German reporter who exposed Russia doping 'won't be at World Cup'

AFP
German journalist Hajo Seppelt, whose investigative reporting exposed Russia's alleged state-sponsored doping, will not travel to the football World Cup tournament out of...
AFP

AFP

German journalist Hajo Seppelt, whose investigative reporting exposed Russia's alleged state-sponsored doping, will not travel to the football World Cup tournament out of security concerns, he said Thursday.

World Cup host Russia had initially refused to issue Seppelt a visa, naming him persona non grata, but later relented after massive international pressure, with FIFA stressing the importance of media freedom to President Vladimir Putin's government.

But Germany's security agencies have since evaluated the situation and found it was risky for the journalist to travel to Russia for the tournament which kicks off later Thursday, said ARD in a statement.

"It is an alarming sign because it means that sports journalism in Russia carries risks and serious consequences," Seppelt told AFP's sports subsidiary SID in an interview.

"If reporting is hindered in this manner, that's worrisome," he added.

Representatives from the broadcaster had held talks with Foreign Minister Heiko Maas over the security issue and the ministry clearly indicated that it shared the intelligence agencies' concerns.

Russia's powerful Investigative Committee has said it intended to question Seppelt on his arrival because he was a key witness in its own investigation into the doping scandal.

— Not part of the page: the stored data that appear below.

Lemma listen_quiet storage ev (st : State) :
  quiet storage st ->
  match listen ev st with
  | Settled f => quiet_if_empty storage f
  | Awaiting _ st' => quiet storage st'
  | Stuck => True
  end.
Proof.
  assert (Hreq : forall st1 : State, quiet storage st1 ->
            match request batchSize st1 with
            | Awaiting _ st' => quiet storage st'
            | _ => False
            end).
  { intros st1 [Hs Ht]. unfold request.
    destruct (next SA _ (stream st1)) as [s ev']. split; fields; auto.
    rewrite existsb_app, Ht. reflexivity. }
  assert (Hrej : forall n (st1 : State) f,
            deliver n st1 = Concluded f -> quiet_if_empty storage f).
  { intros n st1 f Hd s c Ho. apply deliver_concluded in Hd.
    destruct Hd as [r Hr]. congruence. }
  assert (Hacc : forall n (st1 st2 : State),
            quiet storage st1 -> deliver n st1 = Accepted st2 ->
            quiet storage st2).
  { intros n st1 st2 [Hs Ht] Hd. apply deliver_accepted in Hd.
    destruct Hd as (_ & Hstore & _ & _ & _ & k & Hk). split; [congruence|].
    rewrite Hk, existsb_app, Ht. cbn [orb].
    clear. induction (S k); cbn; auto. }
  intros Hq. destruct ev as [logs| |err]; cbn [Run.listen].
  - unfold Run.on_data.
    set (st1 := set_batch _ _ st).
    assert (Hq1 : quiet storage st1) by exact Hq.
    destruct (Z.of_nat (List.length (logsBatch st1)) <? batchSize).
    + specialize (Hreq st1 Hq1). destruct (request batchSize st1); tauto.
    + destruct (deliver _ st1) as [st2|f|] eqn:Hd; [|eapply Hrej; eauto|exact I].
      apply (Hacc _ _ _ Hq1) in Hd. destruct Hd as [Hs2 Ht2]. fields.
      destruct (negb _).
      * split; fields; auto. rewrite existsb_app, Ht2. reflexivity.
      * match goal with |- match request _ ?x with _ => _ end =>
          assert (Hx : quiet storage x)
            by (split; fields; auto; rewrite existsb_app, Ht2; reflexivity);
          specialize (Hreq x Hx); destruct (request batchSize x)
        end; tauto.
  - unfold Run.on_end.
    destruct (deliver _ st) as [st2|f|] eqn:Hd; [|eapply Hrej; eauto|exact I].
    apply (Hacc _ _ _ Hq) in Hd. destruct Hd as [Hs2 Ht2].
    apply runSuccess_quiet. split; fields; auto.
    rewrite existsb_app, Ht2. reflexivity.
  - unfold on_error. intros s c Ho.
    destruct (runFailed_rejected err (status SA (stream st))
                (previousCheckpoint SA (stream st)) st) as [r Hr].
    congruence.
Qed.

Lemma pump_quiet storage fuel (r : Reaction LogRecord SA HA) f :
  pump fuel r = Some f ->
  match r with
  | Settled f' => quiet_if_empty storage f'
  | Awaiting _ st => quiet storage st
  | Stuck => True
  end ->
  quiet_if_empty storage f.
Proof.
  revert r. induction fuel as [|fuel IH]; intros [f'|ev st|]; cbn [Run.pump];
    try discriminate; try (intros [= <-]; auto).
  intros Hp Hq. apply (IH _ Hp).
  pose proof (listen_quiet storage ev st Hq) as Hl.
  destruct (listen ev st); auto.
Qed.

(** C8: a run that resolves with a status whose [logsProcessed] is 0 has
    made no call of [done] on the storage, and the storage, its document
    and checkpoint with it, is the one the run began with. *)
Theorem empty_run_persists_nothing
  logTypes options storage handler fuel f status checkpoint :
  run SA HA RT batchSize maxRetries maxRunTimeSeconds logTypes options
      storage handler fuel = Some f ->
  outcome f = Resolved status checkpoint ->
  get status "logsProcessed" = VNum 0 ->
  final_store f = storage /\ existsb is_persist (effects f) = false.
Proof.
  intros Hrun Ho Hzero. unfold run in Hrun.
  destruct (createStream SA logTypes storage options) as [s0|e];
    [|injection Hrun as <-; discriminate Ho].
  unfold request, begin in Hrun. fields. destruct (next SA _ _) as [s ev].
  apply (pump_quiet storage) in Hrun.
  - exact (Hrun status checkpoint Ho Hzero).
  - split; reflexivity.
Qed.
(** ** Python runtime *)

Module Py.

(** The exceptions the two modules can raise, or have raised for them
    by the decimal module and by the builtins. *)
Inductive exn : Type :=
| KeyError (key : string)
| IndexError
| ValueError
| Exception (msg : string)
| SegmentationMetricError (msg : string)
| MalformedSegmentationError
| InvalidOperation
| DivisionByZero.

Inductive result (A : Type) : Type :=
| Return (a : A)
| Raise (e : exn).
Arguments Return {A} a.
Arguments Raise {A} e.

Definition bind {A B} (m : result A) (k : A -> result B) : result B :=
  match m with
  | Return a => k a
  | Raise e => Raise e
  end.

(** The two exceptions of a division by zero. *)
Definition division_error (e : exn) : Prop :=
  e = InvalidOperation \/ e = DivisionByZero.

Definition returns {A} (m : result A) : Prop := exists a, m = Return a.

(** [for x in xs: s = body x s], where the body may raise. *)
Fixpoint for_each {A S} (xs : list A) (body : A -> S -> result S) (s : S)
  : result S :=
  match xs with
  | [] => Return s
  | x :: xs' => bind (body x s) (for_each xs' body)
  end.

(** [len(l)] *)
Definition len {A} (l : list A) : Z := Z.of_nat (length l).

(** [xrange(a, b)] *)
Definition xrange (a b : Z) : list Z :=
  map (fun i => a + Z.of_nat i) (seq 0 (Z.to_nat (b - a))).

(** A slice bound as [l[a:b]] reads it: a negative bound counts from the
    end, and every bound is clipped to [0 .. len(l)]. *)
Definition slice_bound (n i : Z) : Z :=
  if i <? 0 then Z.max 0 (i + n) else Z.min i n.

(** [l[a:b]] *)
Definition slice {A} (l : list A) (a b : Z) : list A :=
  let a' := slice_bound (len l) a in
  let b' := slice_bound (len l) b in
  firstn (Z.to_nat (b' - a')) (skipn (Z.to_nat a') l).

(** [[x] * n]: empty when [n] is not positive. *)
Definition times {A} (x : A) (n : Z) : list A := repeat x (Z.to_nat n).

(** [zip(a, b)] (Python 2: a list, as long as the shorter argument). *)
Definition zip {A B} (a : list A) (b : list B) : list (A * B) := combine a b.

(** [sum(l)] over ints. *)
Definition sum (l : list Z) : Z := fold_left Z.add l 0.

(** [a is not b] for two ints that come from two separate calls of
    [len]: CPython keeps one object for each of the ints from -5 to 256
    and allocates a new one for any other result, so that two equal
    lengths are the same object only in that range. *)
Definition small_int (a : Z) : bool := (-5 <=? a) && (a <=? 256).
Definition is_not (a b : Z) : bool := negb (a =? b) || negb (small_int a).

(** Values passed as keyword arguments, and their truth value. *)
Inductive value : Type :=
| VNone
| VBool (b : bool)
| VInt (n : Z)
| VStr (s : string).

Definition truthy (v : value) : bool :=
  match v with
  | VNone => false
  | VBool b => b
  | VInt n => negb (n =? 0)
  | VStr EmptyString => false
  | VStr _ => true
  end.

End Py.

Import Py.

(** [result] is a monad: [x ← m; k] runs [m] and, unless it raised,
    goes on with [k]. *)
#[global] Instance result_ret : MRet result := @Return.
#[global] Instance result_bind : MBind result :=
  fun A B k m => bind m k.

(** ** decimal.Decimal *)

Module Dec.

(** Rounding of a rational to the nearest integer, ties to even
    ([ROUND_HALF_EVEN]). *)
Definition round_half_even (x : Q) : Z :=
  let f := Qfloor x in
  let r := (x - inject_Z f)%Q in
  match (r ?= 1 # 2)%Q with
  | Lt => f
  | Gt => f + 1
  | Eq => if Z.even f then f else f + 1
  end.

(** [10 ^ e] as a rational, for any integer [e]. *)
Definition pow10 (e : Z) : Q :=
  if e <? 0 then (1 # Z.to_pos (10 ^ (- e)))%Q else inject_Z (10 ^ e).

(** The largest [e] from [e0] downwards, [fuel] steps at most, with
    [10 ^ e <= x]. *)
Fixpoint exponent_from (fuel : nat) (e0 : Z) (x : Q) : Z :=
  match fuel with
  | O => e0
  | S fuel' =>
      if Qle_bool (pow10 e0) x then e0 else exponent_from fuel' (e0 - 1) x
  end.

(** The exponent [e] of the leading digit of a positive rational:
    [10 ^ e <= x < 10 ^ (e + 1)]. It lies between the two bounds that
    the binary logarithms of the numerator and of the denominator
    give. *)
Definition exponent (x : Q) : Z :=
  let hi := Z.log2 (Qnum x) + 1 in
  let lo := - (Z.log2 (Zpos (Qden x)) + 1) in
  exponent_from (Z.to_nat (hi - lo)) hi x.

(** A positive rational rounded to [prec] significant digits, ties to
    even: with [x = c * 10 ^ e] and [1 <= c < 10], the coefficient
    [c * 10 ^ (prec - 1)] is rounded to an integer. *)
Definition round_positive (prec : Z) (x : Q) : Q :=
  let e := exponent x in
  let unit_ := inject_Z (10 ^ (prec - 1)) in
  (inject_Z (round_half_even (x / pow10 e * unit_)) * pow10 e / unit_)%Q.

(** Rounding to [prec] significant digits, ties to even: what a context
    of precision [prec] does to the exact result of an operation. *)
Definition round_prec (prec : Z) (x : Q) : Q :=
  match (x ?= 0)%Q with
  | Eq => 0%Q
  | Gt => Qred (round_positive prec x)
  | Lt => Qred (- round_positive prec (- x))
  end.

Section Context.

(** The rounding of the active context. *)
Variable rnd : Q -> Q.

(** [Decimal(n)] for an int [n]: exact, whatever the context. *)
Definition of_int (n : Z) : Q := inject_Z n.

Definition add (x y : Q) : Q := rnd (x + y).
Definition sub (x y : Q) : Q := rnd (x - y).

(** [x / y]. The default context traps both signals of a division by
    zero: [0 / 0] raises [InvalidOperation], [x / 0] raises
    [DivisionByZero]. *)
Definition div (x y : Q) : result Q :=
  if Qeq_bool y 0 then
    Raise (if Qeq_bool x 0 then InvalidOperation else DivisionByZero)
  else Return (rnd (x / y)).

(** [x ** 2] *)
Definition square (x : Q) : Q := rnd (x * x).

(** [sum(l)] over Decimals: starts from the int [0] and adds from the
    left, each addition rounding. *)
Definition sum (l : list Q) : Q := fold_left add l 0%Q.

End Context.

End Dec.

(** ** segeval/window/WindowDiff.py *)

Module WindowDiff.

Section Model.

(** The rounding of the decimal context the metric runs in. *)
Variable rnd : Q -> Q.

(** The two helpers that [WindowDiff.py] imports from its package;
    [window_diff] is embedded over any implementation of them. *)
Variable compute_window_size : list Z -> result Z.
Variable convert_masses_to_positions : list Z -> result (list Z).

(** [zip( *pairs )]: the firsts and the seconds of a list of pairs; the
    unpacking [ref_part, hyp_part = ...] needs exactly two tuples, which
    an empty list does not give. *)
Definition unzip2 (pairs : list (Z * Z)) : result (list Z * list Z) :=
  match pairs with
  | [] => Raise ValueError
  | _ => Return (map fst pairs, map snd pairs)
  end.

(** [t[i]] *)
Definition item (t : list Z) (i : nat) : result Z :=
  match t !! i with
  | Some x => Return x
  | None => Raise IndexError
  end.

(** The body of [for j in xrange(0, len(window)-1)]. *)
Definition pair_step (window : list (Z * Z)) (j : Z) (counts : Z * Z)
  : result (Z * Z) :=
  let '(ref_boundaries, hyp_boundaries) := counts in
  '(ref_part, hyp_part) ← unzip2 (slice window j (j + 2));
  r0 ← item ref_part 0; r1 ← item ref_part 1;
  let ref_boundaries :=
    if negb (r0 =? r1) then ref_boundaries + 1 else ref_boundaries in
  h0 ← item hyp_part 0; h1 ← item hyp_part 1;
  let hyp_boundaries :=
    if negb (h0 =? h1) then hyp_boundaries + 1 else hyp_boundaries in
  Return (ref_boundaries, hyp_boundaries).
Context {host : Runtime} {data : Catalog}.

Lemma Qle_bool_inject (z : Z) : Qle_bool 0 (inject_Z z) = (0 <=? z).
Proof. unfold Qle_bool, inject_Z. simpl. now rewrite Z.mul_1_r. Qed.

Lemma slice0_map {A B} (f : A -> B) (l : list A) (k : Z) :
  map f (slice0 l k) = slice0 (map f l) k.
Proof. unfold slice0. now rewrite length_map, firstn_map. Qed.

Lemma insert_pass {A} (cmp : A -> A -> Q) (x : A) (l1 l2 : list A) :
  Forall (fun y => Qle_bool 0 (cmp y x) = false) l1 ->
  insert cmp x (l1 ++ l2) = l1 ++ insert cmp x l2.
Proof.
  induction 1 as [|y l1 Hy _ IH]; simpl; [reflexivity|].
  now rewrite Hy, IH.
Qed.

Lemma insert_stop {A} (cmp : A -> A -> Q) (x : A) (l : list A) :
  Forall (fun y => Qle_bool 0 (cmp y x) = true) l ->
  insert cmp x l = x :: l.
Proof.
  destruct 1 as [|y l Hy _]; simpl; [reflexivity | now rewrite Hy].
Qed.

Lemma checkStartsWith_tagged (opts : RequiredSearchOptions) (q : jsstring)
    (results : list Prioritized) (nm bn : jsstring) (type : LocationType)
    (it : AnyLocation) :
  checkStartsWith opts q results nm bn type it
  = results ++ tagged opts q {| sg_name := nm; sg_bnName := bn;
                                sg_type := type; sg_item := it |}.
Proof.
  unfold checkStartsWith, tagged, onSecondaryOnly, onPrimary, folded. simpl.
  destruct (includeEnglish opts && startsWith _ q); simpl; [reflexivity|].
  destruct (includeBengali opts && startsWith bn q); simpl;
    [reflexivity | now rewrite app_nil_r].
Qed.
Lemma StronglySorted_fmap_key {A} (key : A -> string) (l : list A) :
  StronglySorted String.le (map key l) -> StronglySorted (key_le key) l.
Proof.
  induction l as [|x l IH]; cbn; intros H; [constructor|].
  apply StronglySorted_inv in H as [Hs Hx]. constructor; [by apply IH|].
  apply Forall_forall. intros y Hy. rewrite Forall_forall in Hx. apply Hx.
  apply list_elem_of_fmap. by exists y.
Qed.

Lemma absent_dates_sorted obs target_dates :
  StronglySorted String.le (absent_dates obs target_dates).
Proof. unfold absent_dates. apply filter_sorted, sorted_set_sorted. Qed.

(** X1. A successful [forward_fill] returns the observations sorted by date
    followed by one new entry for each target date the candidate lacks, in
    ascending date order: every input observation is kept, and the length
    grows by the number of absent target dates. *)
Theorem forward_fill_shape obs target_dates obs' :
  forward_fill obs target_dates = Some obs' ->
  exists new,
    obs' = sorted_by o_date obs ++ new /\
    map o_date new = absent_dates obs target_dates /\
    StronglySorted String.le (map o_date new) /\
    obs' ≡ₚ obs ++ new /\
    length obs' = length obs + length (absent_dates obs target_dates).
Proof.
  intros (new & -> & Hdates & _)%forward_fill_Some. exists new.
  split; [done|]. split; [done|]. split.
  - rewrite Hdates. apply absent_dates_sorted.
  - split.
    + by rewrite sorted_by_perm.
    + rewrite length_app, sorted_by_perm, <- Hdates. by rewrite length_map.
Qed.

Lemma forward_fill_shape_witness :
  forward_fill ex_gap {[ "2024-03-08" ]} = Some ex_gap_aligned /\
  exists new,
    ex_gap_aligned = sorted_by o_date ex_gap ++ new /\
    map o_date new = absent_dates ex_gap {[ "2024-03-08" ]} /\
    StronglySorted String.le (map o_date new) /\
    ex_gap_aligned ≡ₚ ex_gap ++ new /\
    length ex_gap_aligned
    = length ex_gap + length (absent_dates ex_gap {[ "2024-03-08" ]}).
Proof.
  assert (H : forward_fill ex_gap {[ "2024-03-08" ]} = Some ex_gap_aligned)
    by (vm_compute; reflexivity).
  split; [exact H|].
  exact (forward_fill_shape ex_gap {[ "2024-03-08" ]} ex_gap_aligned H).
Defined.

(** X2. The list [forward_fill] returns is sorted by date exactly when every
    filled date is on or after all of the candidate's observations: the new
    entries go to the end of the list, whatever their dates. *)
Theorem forward_fill_sorted_iff obs target_dates obs' :
  forward_fill obs target_dates = Some obs' ->
  Sorted (key_le o_date) obs' <->
  forall d o, d ∈ target_dates -> d ∉ map o_date obs -> o ∈ obs ->
              String.le (o_date o) d.
Proof.
  intros (new & -> & Hdates & _)%forward_fill_Some. split.
  - intros Hs d o Hd Hn Ho. apply Sorted_StronglySorted in Hs; [|apply _].
    assert (d ∈ map o_date new) as (o' & -> & Ho')%list_elem_of_fmap.
    { rewrite Hdates. by apply absent_dates_elem_of. }
    apply (StronglySorted_app_1_elem_of _ _ _ o o' Hs); [|done].
    by apply sorted_by_elem_of.
  - intros Hall. apply StronglySorted_Sorted, StronglySorted_app_2.
    + intros o o' Ho Ho'. apply sorted_by_elem_of in Ho.
      assert (o_date o' ∈ absent_dates obs target_dates) as Hd.
      { rewrite <- Hdates. apply list_elem_of_fmap. by exists o'. }
      apply absent_dates_elem_of in Hd as [Hd Hn]. by apply Hall.
    + apply sorted_by_sorted.
    + apply StronglySorted_fmap_key. rewrite Hdates. apply absent_dates_sorted.
Qed.

(** The filled 2024-03-08 sits after 2024-03-28: the list is not sorted. *)
Lemma forward_fill_sorted_iff_witness :
  forward_fill ex_gap {[ "2024-03-08" ]} = Some ex_gap_aligned /\
  ~ Sorted (key_le o_date) ex_gap_aligned.
Proof.
  assert (H : forward_fill ex_gap {[ "2024-03-08" ]} = Some ex_gap_aligned)
    by (vm_compute; reflexivity).
  split; [exact H|]. intros Hs.
  pose proof (proj1 (forward_fill_sorted_iff ex_gap {[ "2024-03-08" ]}
                       ex_gap_aligned H) Hs
                "2024-03-08" (mkObs "2024-03-11" (float_of_len 106))) as Hall.
  assert (Hle : String.le "2024-03-11" "2024-03-08").
  { apply Hall.
    - by apply elem_of_singleton.
    - apply (bool_decide_eq_true_1 _). vm_compute. reflexivity.
    - apply (list_elem_of_lookup_2 _ 5). vm_compute. reflexivity. }
  revert Hle. apply (bool_decide_eq_false_1 _). vm_compute. reflexivity.
Defined.

(** X3. Edge cases of [forward_fill]: when the candidate already has every
    target date the result is just the observations sorted by date, and a
    candidate without observations cannot be filled unless no date is
    asked for. *)
Theorem forward_fill_edge_cases :
  (forall obs target_dates,
     (forall d, d ∈ target_dates -> d ∈ map o_date obs) ->
     forward_fill obs target_dates = Some (sorted_by o_date obs)) /\
  (forall target_dates,
     forward_fill [] target_dates = None <-> target_dates <> ∅).
Proof.
  split.
  - intros obs target_dates Hall.
    destruct (forward_fill obs target_dates) as [obs'|] eqn:E.
    + apply forward_fill_Some in E as (new & -> & Hdates & _).
      assert (absent_dates obs target_dates = []) as Hnil.
      { apply elem_of_nil_inv. intros d [Hd Hn]%absent_dates_elem_of.
        by apply Hn, Hall. }
      rewrite Hnil in Hdates. apply fmap_nil_inv in Hdates. subst new.
      by rewrite app_nil_r.
    + apply forward_fill_None in E as (d & Hd & Hno). exfalso.
      apply Hall, list_elem_of_fmap in Hd as (o & -> & Ho). by apply (Hno o Ho).
  - intros target_dates. rewrite forward_fill_None. split.
    + intros (d & Hd & _) ->. by apply not_elem_of_empty in Hd.
    + intros Hne. apply set_choose_L in Hne as [d Hd]. exists d.
      split; [done|]. by intros o ?%elem_of_nil.
Qed.

(** ** The alignment step, continued *)

Lemma sorted_by_unique_keys (obs1 obs2 : list Observation) :
  obs1 ≡ₚ obs2 -> NoDup (map o_date obs1) ->
  sorted_by o_date obs1 = sorted_by o_date obs2.
Proof.
  intros Hp Hnd. apply (StronglySorted_unique_strong (key_le o_date)).
  - intros x1 x2 H1 H2 H12 H21.
    apply sorted_by_elem_of in H1. apply sorted_by_elem_of in H2.
    rewrite <- Hp in H2.
    assert (o_date x1 = o_date x2) as Hd by (by apply (anti_symm String.le)).
    apply list_elem_of_lookup_1 in H1 as [i Hi].
    apply list_elem_of_lookup_1 in H2 as [j Hj].
    assert (i = j) as ->; [|congruence].
    apply (NoDup_lookup (map o_date obs1) i j (o_date x1)); [done|..].
    + by rewrite list_lookup_fmap, Hi.
    + by rewrite list_lookup_fmap, Hj, Hd.
  - apply sorted_by_sorted.
  - apply sorted_by_sorted.
  - by rewrite !sorted_by_perm.
Qed.

Lemma dates_of_perm obs1 obs2 : obs1 ≡ₚ obs2 -> dates_of obs1 = dates_of obs2.
Proof. intros Hp. unfold dates_of. by rewrite Hp. Qed.

Lemma forward_fill_perm obs1 obs2 target_dates :
  obs1 ≡ₚ obs2 -> NoDup (map o_date obs1) ->
  forward_fill obs1 target_dates = forward_fill obs2 target_dates.
Proof.
  intros Hp Hnd. unfold forward_fill.
  by rewrite (sorted_by_unique_keys obs1 obs2 Hp Hnd).
Qed.

Lemma obs_dict_perm obs1 obs2 :
  obs1 ≡ₚ obs2 -> NoDup (map o_date obs1) -> obs_dict obs1 = obs_dict obs2.
Proof.
  intros Hp Hnd.
  by rewrite <- (obs_dict_sorted obs1), <- (obs_dict_sorted obs2),
    (sorted_by_unique_keys obs1 obs2 Hp Hnd).
Qed.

Seppelt's documentaries on doping among Russian athletes sparked a storm and ended up with Russia being banned from the 2018 Winter Olympics.

His TV reports concluded that Russia's doping programme was being overseen by the state's security service and that orders for athletes to cheat on a such a scale could only have come from Putin himself -- charges which have been vehemently denied by Russia.

"Im' not disappointed, I'm disillusioned," said the 55-year-old journalist of missing the June 14 to July 15 tournament.

"I can understand that ARD's highest priority is the safety of its employees," he added.